— WHAT YOU HAVE TO DO —
The required lines are those that contain "Abbreviation"; pull them out of the data and copy them.

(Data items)
(** [substr(0, i)] and [substr(i)] where [i] may be [npos]. *)
Definition str_to (i : option nat) (s : str) : str := match i with Some i => take i s | None => s end.
Definition str_from (i : option nat) (s : str) : str := match i with Some i => drop i s | None => [] end.

(** [std::from_chars] to an [unsigned int]: the digits, unless there are none or they do not
    fit, and where it stopped. *)
Fixpoint take_digits (s : str) : str :=
  match s with c :: s' => if is_digit c then c :: take_digits s' else [] | [] => [] end.
Definition from_chars_u32 (s : str) : option (Z * str) :=
  let ds := take_digits s in
  if decide (ds = []) then None
  else if decide (u32_modulus ≤ Z.of_nat (dec_value ds))%Z then None
  else Some (Z.of_nat (dec_value ds), skip_digits s).

Definition url_bad_char (c : ascii) : bool := (code c <=? 32) || (127 <=? code c) || bool_decide (c = "\"%char).
Definition host_char (c : ascii) : bool := is_alnum c || bool_decide (c = "-"%char) || bool_decide (c = "."%char).
Definition default_port (secure : bool) : Z := if secure then 443 else 80.

(** The port of the authority: [colon] is where it begins, if it is there. *)
Definition parse_port (secure : bool) (colon : option nat) (authority : str) : res Z :=
  match colon with
  | None => Ok (default_port secure)
  | Some c =>
      match from_chars_u32 (drop (c + 1) authority) with
      | None => Throw InvalidArgument
      | Some (port, rest) =>
          if negb (bool_decide (rest = [])) || bool_decide (port = 0)%Z || bool_decide (65535 < port)%Z then Throw InvalidArgument
          else Ok port
      end
  end.

Definition url_authority (host : str) (port : Z) (secure : bool) : str :=
  host ++ (if decide (port = default_port secure) then [] else ":"%char :: to_string (Z.to_nat port)).

Definition url_target (end_ : option nat) (remainder : str) : str :=
  let target := str_from end_ remainder in
  let target := str_to (str_find "#"%char target) target in
  if bool_decide (target = []) || bool_decide (head target = Some "?"%char) then "/"%char :: target else target.

Definition parse_url (url : str) : res endpoint :=
  if bool_decide (8192 < Z.of_nat (length url))%Z then Throw InvalidArgument
  else if existsb url_bad_char url then Throw InvalidArgument
  else
    match str_find_sub (lit "://") url with
    | None => Throw InvalidArgument
    | Some split =>
        let scheme := take split url in
        if negb (iequals scheme (lit "http")) && negb (iequals scheme (lit "https")) then Throw InvalidArgument
        else
          let secure := iequals scheme (lit "https") in
          let remainder := drop (split + 3) url in
          let end_ := str_find_if (λ c, bool_decide (c ∈ lit "/?#")) remainder in
          let authority := str_to end_ remainder in
          if bool_decide (authority = []) || existsb (λ c, bool_decide (c ∈ lit "@[]")) authority then Throw InvalidArgument
          else
            let colon := str_find ":"%char authority in
            let host := str_to colon authority in
            if bool_decide (host = []) then Throw InvalidArgument
            else if negb (forallb host_char host) then Throw InvalidArgument
            else
              let host := ascii_lower <$> host in
              match parse_port secure colon authority with
              | Throw e => Throw e
              | Ok port => Ok (mkEndpoint host (url_authority host port secure) (url_target end_ remainder) port secure)
              end
    end.

(** [HttpRequest]. *)
Record client_request : Type := mkClientRequest {
  cr_method : str;
  cr_url : str;
  cr_headers : header_list;
  cr_body : str;
  cr_keep_alive : bool;
}.

(** The headers the client manages itself. *)
Definition owned_headers : list str :=
  lit <$> ["Host"; "Content-Length"; "Transfer-Encoding"; "Connection"; "Expect"; "Upgrade"; "Trailer"; "Proxy-Connection"]%string.
Definition is_owned (name : str) : bool := existsb (λ o, iequals name o) owned_headers.

Fixpoint serialize_headers (hs : header_list) (p : http_protocol) : res http_protocol :=
  match hs with
  | [] => Ok p
  | (k, v) :: hs =>
      if is_owned k then Throw InvalidArgument
      else match hp_header k v false p with Ok p => serialize_headers hs p | Throw e => Throw e end
  end.

Definition serialize (r : client_request) (e : endpoint) : res str :=
  if bool_decide (chr_NUL ∈ cr_method r) || bool_decide (cr_method r = lit "CONNECT") then Throw InvalidArgument
  else
    match request_line (cr_method r) (ep_target e) http_1_1 hp_new with
    | Throw x => Throw x
    | Ok p =>
        match hp_header (lit "Host") (ep_authority e) false p with
        | Throw x => Throw x
        | Ok p =>
            match hp_header (lit "Connection") (if cr_keep_alive r then lit "keep-alive" else lit "close") false p with
            | Throw x => Throw x
            | Ok p =>
                match serialize_headers (cr_headers r) p with
                | Throw x => Throw x
                | Ok p => Ok (hp_build true (hp_set_body (cr_body r) p))
                end
            end
        end
    end.

(** ** What an accepted URL guarantees *)

Definition host_char_lower (c : ascii) : bool := host_char c && negb (is_upper c).

Record endpoint_ok (e : endpoint) : Prop := {
  eo_host : ep_host e ≠ [];
  eo_host_chars : forallb host_char_lower (ep_host e) = true;
  eo_port : (1 ≤ ep_port e ≤ 65535)%Z;
  eo_authority : ep_authority e = url_authority (ep_host e) (ep_port e) (ep_secure e);
  eo_target : head (ep_target e) = Some "/"%char;
  eo_target_chars : forallb (λ c, negb (url_bad_char c) && negb (bool_decide (c = "#"%char))) (ep_target e) = true;
}.

Lemma take_skip_digits s : take_digits s ++ skip_digits s = s ∧ forallb is_digit (take_digits s) = true.
Proof.
  induction s as [|c s [IH1 IH2]]; [done|]. simpl. destruct (is_digit c) eqn:Hc; [|done]. simpl. by rewrite IH1, Hc, IH2.
Qed.

Lemma host_lower c : host_char c = true → host_char_lower (ascii_lower c) = true.
Proof. destruct c as [[] [] [] [] [] [] [] []]; vm_compute; done. Qed.

Lemma str_to_elem i s c : c ∈ str_to i s → c ∈ s.
Proof. destruct i as [i|]; [|done]. simpl. intros Hc. eapply subseteq_take; eauto. Qed.
Lemma str_from_elem i s c : c ∈ str_from i s → c ∈ s.
Proof. destruct i as [i|]; simpl; [|by intros ?%elem_of_nil]. intros Hc. eapply subseteq_drop; eauto. Qed.

Lemma str_find_take_not c s i : str_find c s = Some i → c ∉ take i s.
Proof.
  unfold str_find, str_find_if. intros ([j y] & (Hy & Hc & Hb)%list_find_Some & ->)%fmap_Some Hin. simpl in Hin.
  apply list_elem_of_lookup in Hin as [k Hk]. apply lookup_take_Some in Hk as [Hk Hlt].
  apply (Hb k c Hk Hlt). by apply bool_decide_eq_true_2.
Qed.
Lemma str_find_none c s : str_find c s = None → c ∉ s.
Proof.
  unfold str_find, str_find_if. intros Hn%fmap_None Hin. rewrite list_find_None, Forall_forall in Hn.
  apply (Hn c Hin). by apply bool_decide_eq_true_2.
Qed.

Lemma url_target_chars end_ r :
  existsb url_bad_char r = false → end_ = str_find_if (λ c, bool_decide (c ∈ lit "/?#")) r →
  head (url_target end_ r) = Some "/"%char ∧
  forallb (λ c, negb (url_bad_char c) && negb (bool_decide (c = "#"%char))) (url_target end_ r) = true.
Proof.
  intros Hbad Hend. unfold url_target. set (t := str_from end_ r). set (t' := str_to (str_find "#"%char t) t).
  assert (∀ c, c ∈ t' → url_bad_char c = false ∧ c ≠ "#"%char) as Hin.
  { intros c Hc. split.
    - assert (c ∈ r) as Hr by by eapply str_from_elem, str_to_elem. apply not_true_iff_false. intros Hx.
      rewrite <- not_true_iff_false, existsb_exists in Hbad. apply Hbad. exists c. split; [by apply list_elem_of_In|done].
    - intros ->. unfold t' in Hc. destruct (str_find "#"%char t) as [i|] eqn:Hi; [by apply str_find_take_not in Hi|].
      by apply str_find_none in Hi. }
  assert (∀ u, (∀ c, c ∈ u → c ∈ t' ∨ c = "/"%char) →
    forallb (λ c, negb (url_bad_char c) && negb (bool_decide (c = "#"%char))) u = true) as Hall.
  { intros u Hu. apply forallb_elem. intros c Hc. destruct (Hu c Hc) as [Hx| ->]; [|done].
    destruct (Hin c Hx) as [-> Hne]. by rewrite bool_decide_eq_false_2. }
  case_bool_decide as He; simpl; [split; [done|]; apply (Hall ("/"%char :: t')); set_solver|].
  case_bool_decide as Hq; simpl; [split; [done|]; apply (Hall ("/"%char :: t')); set_solver|]. split; [|apply Hall; auto].
  destruct t' as [|c u] eqn:Ht'; [done|]. simpl. destruct (Hin c ltac:(by left)) as [_ Hne].
  assert (c ∈ lit "/?#") as Hc; [|revert Hc Hq; simpl; rewrite !elem_of_cons; naive_solver set_solver].
  assert (head t = Some c) as Ht.
  { unfold t' in Ht'. destruct (str_find "#"%char t) as [[|i]|]; simpl in Ht'; [done| |by rewrite Ht']. by destruct t; simplify_eq/=. }
  unfold t in Ht. destruct end_ as [i|]; [|done]. simpl in Ht. symmetry in Hend. unfold str_find_if in Hend.
  apply fmap_Some in Hend as ([j y] & (Hy & Hb & _)%list_find_Some & ->). simpl in *.
  rewrite head_lookup, lookup_drop, Nat.add_0_r in Ht. simplify_eq. by bool_to_prop.
Qed.
(* ===== verification/RadixShape.v ===== *)
(** * RadixShape: the shape of a route table does not depend on its values

    Validation and insertion in [radix_router] (file [Radix]) look at the segments and names of
    a tree, never at the values it holds.  So a table can be tried out on a copy of its shape,
    which is what [router::include] does, and the shape is rebuilt by inserting the patterns
    of the log again. *)

From S2P Require Import Prelude Radix.
From Stdlib Require Import Ascii.
From stdpp Require Import options.

Fixpoint node_map {V U} (f : V → U) (n : node V) : node U :=
  match n with
  | Node s p w m v =>
      Node (map (λ kc, (kc.1, node_map f kc.2)) s)
        (match p with Some p => Some (node_map f p) | None => None end)
        (match w with Some w => Some (node_map f w) | None => None end) m (f <$> v)
  end.

Definition router_map {V U} (f : V → U) (r : router V) : router U :=
  mkRouter (node_map f (rr_root r)) (rr_count r) (rr_log r).

Section shape.
Context {V U : Type} (f : V → U).
Implicit Types (n c : node V) (l : list (str * node V)) (r : router V).

Abbreviation nm := (node_map f).
Abbreviation lm := (map (λ kc, (kc.1, node_map f kc.2))).

Lemma nm_statics n : nd_statics (nm n) = lm (nd_statics n).
Proof. by destruct n. Qed.
Lemma nm_param n : nd_param (nm n) = nm <$> nd_param n.
Proof. by destruct n as [? [|] ? ? ?]. Qed.
Lemma nm_wild n : nd_wild (nm n) = nm <$> nd_wild n.
Proof. by destruct n as [? ? [|] ? ?]. Qed.
Lemma nm_name n : nd_name (nm n) = nd_name n.
Proof. by destruct n. Qed.
Lemma nm_value n : nd_value (nm n) = f <$> nd_value n.
Proof. by destruct n. Qed.
Lemma nm_new name : nm (new_node name) = new_node name.
Proof. done. Qed.
Lemma nm_set_value v n : nm (nd_set_value v n) = nd_set_value (f <$> v) (nm n).
Proof. by destruct n. Qed.
Lemma nm_set_param p n : nm (nd_set_param (Some p) n) = nd_set_param (Some (nm p)) (nm n).
Proof. by destruct n. Qed.
Lemma nm_set_wild w n : nm (nd_set_wild (Some w) n) = nd_set_wild (Some (nm w)) (nm n).
Proof. by destruct n. Qed.
Lemma nm_set_statics l n : nm (nd_set_statics l n) = nd_set_statics (lm l) (nm n).
Proof. by destruct n. Qed.

Lemma lm_lower_bound l seg : lower_bound_child (lm l) seg = lower_bound_child l seg.
Proof. induction l as [|[k c] l IH]; simpl; [done|]. by rewrite IH. Qed.
Lemma lm_linear l seg : linear_child (lm l) seg = linear_child l seg.
Proof. induction l as [|[k c] l IH]; simpl; [done|]. by rewrite IH. Qed.
Lemma lm_lookup l i : lm l !! i = (λ kc, (kc.1, nm kc.2)) <$> l !! i.
Proof. apply list_lookup_fmap. Qed.

Lemma lm_index l seg : child_index (lm l) seg = child_index l seg.
Proof.
  unfold child_index. rewrite length_map, lm_linear, lm_lower_bound, lm_lookup.
  destruct (decide _); [done|]. by destruct (l !! _) as [[k c]|].
Qed.

Lemma lm_find l seg : find_child (lm l) seg = nm <$> find_child l seg.
Proof.
  unfold find_child. rewrite lm_index. destruct (child_index l seg) as [i|]; [|done]. rewrite lm_lookup.
  by destruct (l !! i) as [[k c]|].
Qed.

Lemma lm_update l seg g g' :
  (∀ c, nm (g c) = g' (nm c)) → lm (update_child l seg g) = update_child (lm l) seg g'.
Proof.
  intros Hg. unfold update_child. rewrite lm_index, lm_lower_bound. destruct (child_index l seg) as [i|].
  - apply list_eq. intros j. rewrite lm_lookup. destruct (decide (i = j)) as [->|Hne].
    + rewrite !list_lookup_alter_eq, lm_lookup. destruct (l !! j) as [[k c]|]; simpl; [by rewrite Hg|done].
    + rewrite !list_lookup_alter_ne, lm_lookup by done. done.
  - rewrite map_app. cbn [map fst snd]. by rewrite <- firstn_map, <- skipn_map, Hg, nm_new.
Qed.

Lemma validate_map fuel n rest : validate_loop fuel (nm n) rest = validate_loop fuel n rest.
Proof.
  revert n rest. induction fuel as [|fuel IH]; intros n rest; [done|]. cbn [validate_loop].
  destruct (next_segment rest) as [seg remaining]. rewrite nm_wild, nm_param, nm_statics, lm_find.
  destruct (bool_decide (seg = [])); [done|]. destruct (starts star seg).
  { destruct (nd_wild n) as [w|]; simpl; [by rewrite nm_name|done]. }
  destruct (starts colon seg).
  - destruct (nd_param n) as [p|]; simpl; [by rewrite nm_name, IH|done].
  - destruct (find_child (nd_statics n) seg) as [c|]; simpl; [by rewrite IH|done].
Qed.

Lemma insert_map fuel v n rest : nm (insert_loop fuel v n rest) = insert_loop fuel (f v) (nm n) rest.
Proof.
  revert n rest. induction fuel as [|fuel IH]; intros n rest; [done|]. cbn [insert_loop].
  destruct (next_segment rest) as [seg remaining]. rewrite nm_wild, nm_param, nm_statics.
  destruct (bool_decide (seg = [])); [apply nm_set_value|].
  assert (∀ c, nm (if bool_decide (remaining = []) then nd_set_value (Some v) c else insert_loop fuel v c remaining) =
    (if bool_decide (remaining = []) then nd_set_value (Some (f v)) (nm c) else insert_loop fuel (f v) (nm c) remaining)) as Hgo.
  { intros c. destruct (bool_decide (remaining = [])); [apply nm_set_value|apply IH]. }
  destruct (starts star seg).
  { rewrite nm_set_wild, nm_set_value. by destruct (nd_wild n). }
  destruct (starts colon seg).
  - rewrite nm_set_param, Hgo. by destruct (nd_param n).
  - rewrite nm_set_statics. f_equal. by apply lm_update.
Qed.

Lemma find_exact_map fuel n rest : find_exact_loop fuel (nm n) rest = f <$> find_exact_loop fuel n rest.
Proof.
  revert n rest. induction fuel as [|fuel IH]; intros n rest; [done|]. cbn [find_exact_loop].
  destruct (next_segment rest) as [seg remaining]. rewrite nm_wild, nm_param, nm_statics, lm_find.
  destruct (bool_decide (seg = [])); [apply nm_value|].
  assert (∀ c, (if bool_decide (remaining = []) then nd_value (nm c) else find_exact_loop fuel (nm c) remaining) =
    f <$> (if bool_decide (remaining = []) then nd_value c else find_exact_loop fuel c remaining)) as Hgo.
  { intros c. destruct (bool_decide (remaining = [])); [apply nm_value|apply IH]. }
  destruct (starts colon seg).
  { destruct (nd_param n) as [p|]; simpl; [|done]. rewrite nm_name. case_decide; [apply Hgo|done]. }
  destruct (starts star seg).
  { destruct (nd_wild n) as [p|]; simpl; [|done]. rewrite nm_name. case_decide; [apply Hgo|done]. }
  destruct (find_child (nd_statics n) seg); simpl; [apply Hgo|done].
Qed.

(** Inserting commutes with forgetting values. *)
Lemma router_insert_map p v r :
  router_insert p (f v) (router_map f r) = ((router_insert p v r).1, router_map f (router_insert p v r).2).
Proof.
  unfold router_insert, validate. destruct (negb (pattern_shape p)); [done|]. cbv zeta. simpl rr_root. rewrite validate_map.
  destruct (negb (validate_loop _ _ _)); [done|]. rewrite find_exact_map, <- insert_map.
  unfold router_map. cbn [rr_root rr_count rr_log fst snd]. by destruct (find_exact_loop _ _ _).
Qed.

Lemma router_find_map p r : find_exact (router_map f r) p = f <$> find_exact r p.
Proof.
  unfold find_exact. destruct (negb _); [done|]. cbv zeta. destruct (negb _); [done|]. apply find_exact_map.
Qed.
End shape.

(** ** The log rebuilds the shape *)

Lemma update_child_same {V} (l : list (str * node V)) s c g :
  find_child l s = Some c → g c = c → update_child l s g = l.
Proof.
  unfold find_child, update_child. destruct (child_index l s) as [i|]; [|done]. intros Hc Hg.
  apply list_eq. intros j. destruct (decide (i = j)) as [->|Hne]; [|by rewrite list_lookup_alter_ne].
  rewrite list_lookup_alter_eq. destruct (l !! j) as [[k d]|]; simpl in *; [|done]. simplify_eq. by rewrite Hg.
Qed.

(** Setting a value that is there already changes nothing. *)
Lemma ins_items_same {V} (v : V) cur its : wild_last its → find_items cur its = Some v → ins_items v cur its = cur.
Proof.
  revert cur. induction its as [|[s|m|m] its IH]; intros [st pa wi na va] Hwl; simpl.
  - intros ->. done.
  - destruct (find_child st s) as [c|] eqn:Hc; [|done]. intros Hf. unfold nd_set_statics. simpl.
    by rewrite (update_child_same _ _ c) by auto.
  - destruct pa as [p|]; [|done]. case_decide; [|done]. intros Hf. unfold nd_set_param. simpl. by rewrite IH.
  - simpl in Hwl. subst its. destruct wi as [w|]; [|done]. case_decide; [|done]. simpl.
    intros Hv. unfold nd_set_wild. simpl. destruct w; simpl in *. by subst.
Qed.

Lemma has_double_slash_take k p : has_double_slash p = false → has_double_slash (take k p) = false.
Proof.
  revert k. induction p as [|c [|d p] IH]; intros k Hp; [by destruct k|by destruct k as [|[|k]]|].
  simpl in Hp. apply orb_false_iff in Hp as [Hc Hp]. destruct k as [|[|k]]; [done|done|].
  specialize (IH (S k) Hp). simpl in *. by rewrite Hc.
Qed.

Lemma double_slash_end p : has_double_slash (p ++ [slash; slash]) = true.
Proof.
  induction p as [|c p IH]; [done|]. simpl. destruct (p ++ [slash; slash]) as [|d q] eqn:Hq; [by destruct p|].
  by rewrite IH, orb_true_r.
Qed.

Lemma trim_slash_idem p : pattern_shape p = true → pattern_shape (trim_slash p) = true ∧ trim_slash (trim_slash p) = trim_slash p.
Proof.
  intros Hs. destruct (bool_decide (1 < length p) && bool_decide (last p = Some slash)) eqn:Ht.
  2:{ assert (trim_slash p = p) as Hx by (unfold trim_slash; by rewrite Ht). by rewrite !Hx. }
  assert (trim_slash p = take (length p - 1) p) as Hx by (unfold trim_slash; by rewrite Ht). bool_to_prop.
  match goal with Hl : last p = _ |- _ => apply last_Some in Hl as [q Hq] end.
  assert (trim_slash p = q) as Hx'.
  { rewrite Hx, Hq, length_app. simpl. replace (length q + 1 - 1) with (length q) by lia. by rewrite take_app_length. }
  rewrite Hx'. subst p. rewrite length_app in *. simpl in *. unfold pattern_shape in *. bool_to_prop.
  assert (has_double_slash q = false) as Hd.
  { rewrite <- (take_app_length q [slash]). by apply has_double_slash_take. }
  destruct q as [|c q]; [simpl in *; lia|]. simpl in *. split; [by rewrite bool_decide_eq_true_2, Hd|].
  unfold trim_slash. destruct (decide (last (c :: q) = Some slash)) as [Hl|Hl]; [|by rewrite (bool_decide_eq_false_2 _ Hl), andb_false_r].
  exfalso. apply last_Some in Hl as [q' Hq']. assert (has_double_slash ((c :: q) ++ [slash]) = true); [|simpl in *; congruence].
  rewrite Hq', <- app_assoc. apply double_slash_end.
Qed.

Lemma router_insert_trim {V} p (v : V) r : pattern_shape p = true → router_insert (trim_slash p) v r = router_insert p v r.
Proof. intros Hs. destruct (trim_slash_idem p Hs) as [Hs' Ht]. unfold router_insert. by rewrite Hs, Hs', Ht. Qed.

(** An insertion of a route that exists, with the value it has. *)
Lemma router_insert_same {V} p (v : V) r :
  (router_insert p v r).1 = true → find_exact_loop (S (length (trim_slash p))) (rr_root r) (trim_slash p) = Some v →
  (router_insert p v r).2 = r.
Proof.
  unfold router_insert. destruct (negb (pattern_shape p)); [done|]. cbv zeta.
  destruct (validate (rr_root r) (trim_slash p)) eqn:Hv; [|done]. simpl negb. cbv iota. intros _ Hf.
  destruct (validate_loop_spec _ _ _ Hv ltac:(lia)) as [_ Hw]. rewrite Hf. rewrite bool_decide_eq_false_2 by done.
  rewrite find_exact_loop_items in Hf by lia. rewrite insert_loop_items by lia. rewrite ins_items_same by done. by destruct r.
Qed.

(** Inserting a list of patterns, until one is refused. *)
Fixpoint insert_all (ps : list str) (r : router bool) : option (router bool) :=
  match ps with
  | [] => Some r
  | p :: ps => match router_insert p true r with (true, r) => insert_all ps r | (false, _) => None end
  end.

Lemma insert_all_app ps qs r :
  insert_all (ps ++ qs) r = match insert_all ps r with Some r => insert_all qs r | None => None end.
Proof. revert r. induction ps as [|p ps IH]; intros r; [done|]. simpl. by destruct (router_insert p true r) as [[] r']. Qed.

Inductive built {V} : router V → Prop :=
  | BuiltInit : built router_init
  | BuiltInsert p v r : built r → built (router_insert p v r).2.

Definition shape {V} (r : router V) : router bool := router_map (λ _, true) r.

Lemma shape_insert {V} p (v : V) r :
  router_insert p true (shape r) = ((router_insert p v r).1, shape (router_insert p v r).2).
Proof. apply (router_insert_map (λ _, true)). Qed.

(** Inserting the patterns of its log again, in order, gives the shape of a table. *)
Theorem router_replay {V} (r : router V) : built r → insert_all (rr_log r) router_init = Some (shape r).
Proof.
  induction 1 as [|p v r Hb IH]; [done|]. pose proof (shape_insert p v r) as Hs.
  destruct (router_insert p v r) as [b r'] eqn:Hr. simpl in *. destruct b; [|by unfold router_insert in Hr; case_all].
  assert (pattern_shape p = true) as Hp by (unfold router_insert in Hr; by destruct (pattern_shape p)).
  destruct (find_exact_loop (S (length (trim_slash p))) (rr_root r) (trim_slash p)) as [x|] eqn:Hf.
  - assert (rr_log r' = rr_log r) as ->.
    { unfold router_insert in Hr. rewrite Hp in Hr. cbv zeta in Hr. rewrite Hf in Hr.
      by destruct (validate _ _); simplify_eq/=. }
    rewrite IH. pose proof (router_insert_same p true (shape r)) as Hsame. rewrite Hs in Hsame. cbn [fst snd] in Hsame.
    rewrite Hsame; [done|done|].
    change (rr_root (shape r)) with (node_map (λ _ : V, true) (rr_root r)). by rewrite find_exact_map, Hf.
  - assert (rr_log r' = rr_log r ++ [trim_slash p]) as ->.
    { unfold router_insert in Hr. rewrite Hp in Hr. cbv zeta in Hr. rewrite Hf in Hr.
      by destruct (validate _ _); simplify_eq/=. }
    rewrite insert_all_app, IH. cbn [insert_all]. by rewrite router_insert_trim, Hs.
Qed.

— ANSWER AREA —
Abbreviation nm := (node_map f).
Abbreviation lm := (map (λ kc, (kc.1, node_map f kc.2))).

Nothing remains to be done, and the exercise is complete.